### Dataset entries:
(* ===== verification/AdminApi.v ===== *)
(** * The management API: people and sign-in

    [internal/adminapi/{users,auth}.go]: the handlers that manage
    administrators and sign them in and out, behind the middleware of
    [AdminAuth]. A handler is given the decoded request body; it returns the
    HTTP status, the audit entries it appended and the database. Where a
    handler reads and then writes, other requests can come in between: each
    read has its own database argument. Response bodies and cookies are left
    out. *)

From stdpp Require Import base gmap strings list.
From Stdlib Require Import ZArith Lia.
From S2P Require Import Prelude GoStrings StoreModels MessageStore Directory Policy Password AdminStore AdminAuth.

Open Scope Z_scope.

(** What a handler writes to the audit log: the actor, the action, the target
    and whether it succeeded. *)
Record AuditNote := mkAuditNote {
  an_actor : option string; an_action : string; an_targetID : string; an_targetName : string; an_success : bool
}.

Record ApiResult := mkApiResult { ap_status : Z; ap_audit : list AuditNote; ap_db : AdminDB }.

Definition minPasswordLength : Z := 12.

Definition note (actor : AdminUser) (action id name : string) : AuditNote :=
  mkAuditNote (Some (u_ID actor)) action id name true.

(** [losingAdmin] *)
Definition losingAdmin (u : AdminUser) (previousRole : Role) : bool :=
  bool_decide (previousRole = RoleAdmin) && (negb (bool_decide (u_Role u = RoleAdmin)) || u_Disabled u).

Definition is_admin (u : AdminUser) : bool := bool_decide (u_Role u = RoleAdmin) && negb (u_Disabled u).

(** [requireAnotherAdmin] *)
Definition requireAnotherAdmin (io : option string) (excludingID : string) (db : AdminDB) : result string unit :=
  match io with
  | Some _ => Err "could not check whether another administrator remains"
  | None =>
      if exists_row (fun u => negb (bool_decide (u_ID u = excludingID)) && is_admin u) (admin_users db) then Ok tt
      else Err "this is the only administrator; promote someone else first"
  end.

Record updateUserRequest := mkUpdateUser {
  uu_Email : option string; uu_DisplayName : option string; uu_Role : option string; uu_Disabled : option bool
}.

Section Handlers.
Context `{GF : GoFmt} `{NI : NetIP} `{PH : PasswordHasher}.
Context (SplitHost : string -> option string) (ParseIP : string -> option IP).
Context (decoyHash : string) (HashSessionToken : string -> string).

Definition handleCreateUser (io : option string) (now : Z) (newID : string) (actor : AdminUser)
    (username email displayName role password : string) (db : AdminDB) : ApiResult :=
  let name := TrimSpace username in
  match ParseRole role with
  | Err _ => mkApiResult 422 [] db
  | Ok r =>
      if bool_decide (name = "") || (len password <? minPasswordLength) then mkApiResult 422 [] db
      else match ph_hash password with
      | Err _ => mkApiResult 500 [] db
      | Ok hash =>
          let user := mkAdminUser "" name (TrimSpace email) (TrimSpace displayName) (NullString hash) r SourceLocal
                        None "" None false 0 None None 0 0 in
          match Users_Create io now newID user db with
          | (Err e, db) => mkApiResult (status_of_store e) [] db
          | (Ok user, db) => mkApiResult 201 [note actor "user.create" (u_ID user) (u_Username user)] db
          end
      end
  end.

(** The user with the request's changes, unless the role is not one. *)
Definition apply_update (req : updateUserRequest) (u : AdminUser) : result string AdminUser :=
  match match uu_Role req with None => Ok (u_Role u) | Some s => ParseRole s end with
  | Err e => Err e
  | Ok role =>
      Ok (mkAdminUser (u_ID u) (u_Username u) (default (u_Email u) (TrimSpace <$> uu_Email req))
            (default (u_DisplayName u) (TrimSpace <$> uu_DisplayName req)) (u_PasswordHash u) role
            (u_Source u) (u_Subject u) (u_TOTPSecretEnc u) (u_TOTPEnrolledAt u) (default (u_Disabled u) (uu_Disabled req))
            (u_FailedLogins u) (u_LockedUntil u) (u_LastLoginAt u) (u_CreatedAt u) (u_UpdatedAt u))
  end.

(** [handleUpdateUser]: [read] is what [Get] sees, [check] what the search for
    another administrator sees. *)
Definition handleUpdateUser (io_get io_list io_update io_revoke : option string) (now : Z) (actor : AdminUser) (id : string)
    (req : updateUserRequest) (read check db : AdminDB) : ApiResult :=
  match Users_Get io_get id read with
  | Err e => mkApiResult (status_of_store e) [] db
  | Ok old =>
      match apply_update req old with
      | Err _ => mkApiResult 422 [] db
      | Ok user =>
          if losingAdmin user (u_Role old) && negb (is_ok (requireAnotherAdmin io_list (u_ID user) check))
          then mkApiResult 409 [] db
          else match Users_Update io_update now user db with
          | (Err e, db) => mkApiResult (status_of_store e) [] db
          | (Ok _, db) =>
              let db := if negb (bool_decide (u_Role user = u_Role old)) || u_Disabled user
                        then (DeleteForUser io_revoke (u_ID user) db).2 else db in
              mkApiResult 200 [note actor "user.update" (u_ID user) (u_Username user)] db
          end
      end
  end.

Definition handleDeleteUser (io_get io_list io_delete : option string) (actor : AdminUser) (id : string)
    (read check db : AdminDB) : ApiResult :=
  match Users_Get io_get id read with
  | Err e => mkApiResult (status_of_store e) [] db
  | Ok user =>
      if bool_decide (u_ID user = u_ID actor) then mkApiResult 409 [] db
      else if is_admin user && negb (is_ok (requireAnotherAdmin io_list (u_ID user) check)) then mkApiResult 409 [] db
      else match Users_Delete io_delete id db with
      | (Err e, db) => mkApiResult (status_of_store e) [] db
      | (Ok _, db) => mkApiResult 204 [note actor "user.delete" (u_ID user) (u_Username user)] db
      end
  end.

Definition handleSetUserPassword (local : bool) (io_get io io' : option string) (now : Z) (actor : AdminUser)
    (id password : string) (read db : AdminDB) : ApiResult :=
  if negb local then mkApiResult 403 [] db
  else if len password <? minPasswordLength then mkApiResult 422 [] db
  else match Users_Get io_get id read with
  | Err e => mkApiResult (status_of_store e) [] db
  | Ok user =>
      if negb (bool_decide (u_Source user = SourceLocal)) then mkApiResult 409 [] db
      else match SetPassword io io' now user password db with
      | (Err e, db) => mkApiResult (status_of_store e) [] db
      | (Ok _, db) => mkApiResult 204 [note actor "user.set_password" (u_ID user) (u_Username user)] db
      end
  end.

(** ** Signing in and out *)

Definition status_of_signin (e : SignInError) : Z :=
  match e with
  | ErrLockedOut => 429
  | ErrLocalDisabled => 403
  | ErrInvalidCredentials => 401
  | ErrStore e => status_of_store e
  | _ => 500
  end.

(** [handleLogin] and [completeSignIn]; [read] is what the authenticator reads.
    The session that was issued is returned beside the answer. *)
Definition handleLogin (local : option LocalConfig) (io : LoginIO) (io_issue : option string) (scfg : SessionConfig)
    (token csrf : result string string) (now : Z) (newID username password : string) (r : Request) (read db : AdminDB)
  : ApiResult * option (Session * string * string) :=
  match local with
  | None => (mkApiResult 403 [] db, None)
  | Some cfg =>
      if bool_decide (username = "") || bool_decide (password = "") then (mkApiResult 422 [] db, None)
      else
        let run := local_Authenticate decoyHash cfg io now username password read db in
        match si_result run with
        | Err e => (mkApiResult (status_of_signin e) [mkAuditNote None "auth.sign_in" "" username false] (si_db run), None)
        | Ok user =>
            match Issue SplitHost ParseIP HashSessionToken io_issue scfg token csrf (li_now io) (li_now io) newID user r
                    (si_db run) with
            | (Err (ErrSessionStore e), db) => (mkApiResult (status_of_store e) [] db, None)
            | (Err _, db) => (mkApiResult 500 [] db, None)
            | (Ok issued, db) =>
                (mkApiResult 200 [note user "auth.sign_in" (u_ID user) (u_Username user)] db, Some issued)
            end
        end
  end.

Definition handleLogout (io : option string) (auth : Authenticated) (db : AdminDB) : ApiResult :=
  mkApiResult 204 [note (au_User auth) "auth.sign_out" (u_ID (au_User auth)) (u_Username (au_User auth))]
    (Sessions_Delete io (s_ID (au_Session auth)) db).2.

Definition handleChangeOwnPassword (local : option LocalConfig) (io : LoginIO) (io_update io_revoke : option string) (now : Z)
    (auth : Authenticated) (current new : string) (read db : AdminDB) : ApiResult :=
  match local with
  | None => mkApiResult 403 [] db
  | Some cfg =>
      let user := au_User auth in
      if negb (bool_decide (u_Source user = SourceLocal)) then mkApiResult 403 [] db
      else if len new <? minPasswordLength then mkApiResult 422 [] db
      else
        let run := local_Authenticate decoyHash cfg io now (u_Username user) current read db in
        match si_result run with
        | Err _ => mkApiResult 401 [] (si_db run)
        | Ok _ =>
            match SetPassword io_update io_revoke now user new (si_db run) with
            | (Err e, db) => mkApiResult (status_of_store e) [] db
            | (Ok _, db) => mkApiResult 204 [note user "user.change_password" (u_ID user) (u_Username user)] db
            end
        end
  end.
(** What the browser is told at the end of single sign-on: the sign-in page with
    a reason, the application with a session, or an error status. *)
Inductive SsoAnswer := SsoStatus (status : Z) | SsoSignIn (reason : string) | SsoDone (issued : Session * string * string).

Record SsoResult := mkSsoResult { sso_answer : SsoAnswer; sso_audit : list AuditNote; sso_db : AdminDB }.

(** [handleOIDCCallback]: [errCode] is the provider's [error] parameter, [pending]
    the state and nonce of the cookie, when it has them. *)
Definition handleOIDCCallback (oidc : option OIDCConfig) (io : OidcIO) (io_issue : option string) (scfg : SessionConfig)
    (token csrf : result string string) (now : Z) (newUserID newID errCode : string) (pending : option (string * string))
    (returnedState : string) (callback : result string IDToken) (r : Request) (read db : AdminDB) : SsoResult :=
  match oidc with
  | None => mkSsoResult (SsoStatus 404) [] db
  | Some cfg =>
      if negb (bool_decide (errCode = "")) then mkSsoResult (SsoSignIn "sso_failed") [] db
      else match pending with
      | None => mkSsoResult (SsoSignIn "sso_expired") [] db
      | Some (state, nonce) =>
          match Complete cfg io now newUserID state nonce returnedState callback read db with
          | (Err e, db) =>
              mkSsoResult (SsoSignIn (match e with
                                      | ErrNoRole => "sso_no_role"
                                      | ErrSignupDisabled => "sso_unknown_user"
                                      | _ => "sso_failed"
                                      end)) [mkAuditNote None "auth.sign_in" "" "(single sign-on)" false] db
          | (Ok user, db) =>
              match Issue SplitHost ParseIP HashSessionToken io_issue scfg token csrf now now newID user r db with
              | (Err (ErrSessionStore e), db) => mkSsoResult (SsoStatus (status_of_store e)) [] db
              | (Err _, db) => mkSsoResult (SsoStatus 500) [] db
              | (Ok issued, db) =>
                  mkSsoResult (SsoDone issued) [note user "auth.sign_in" (u_ID user) (u_Username user)] db
              end
          end
      end
  end.
End Handlers.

### WHAT THE TASK REQUIRES:
Would you please repeat exactly the lines above, starting at the line with "From Stdlib Require Import ZArith Lia." and stopping at the line with "Record AuditNote := mkAuditNote", both included?

### RESULT FOR THIS EXERCISE:
From Stdlib Require Import ZArith Lia.
From S2P Require Import Prelude GoStrings StoreModels MessageStore Directory Policy Password AdminStore AdminAuth.

Open Scope Z_scope.

(** What a handler writes to the audit log: the actor, the action, the target
    and whether it succeeded. *)
Record AuditNote := mkAuditNote {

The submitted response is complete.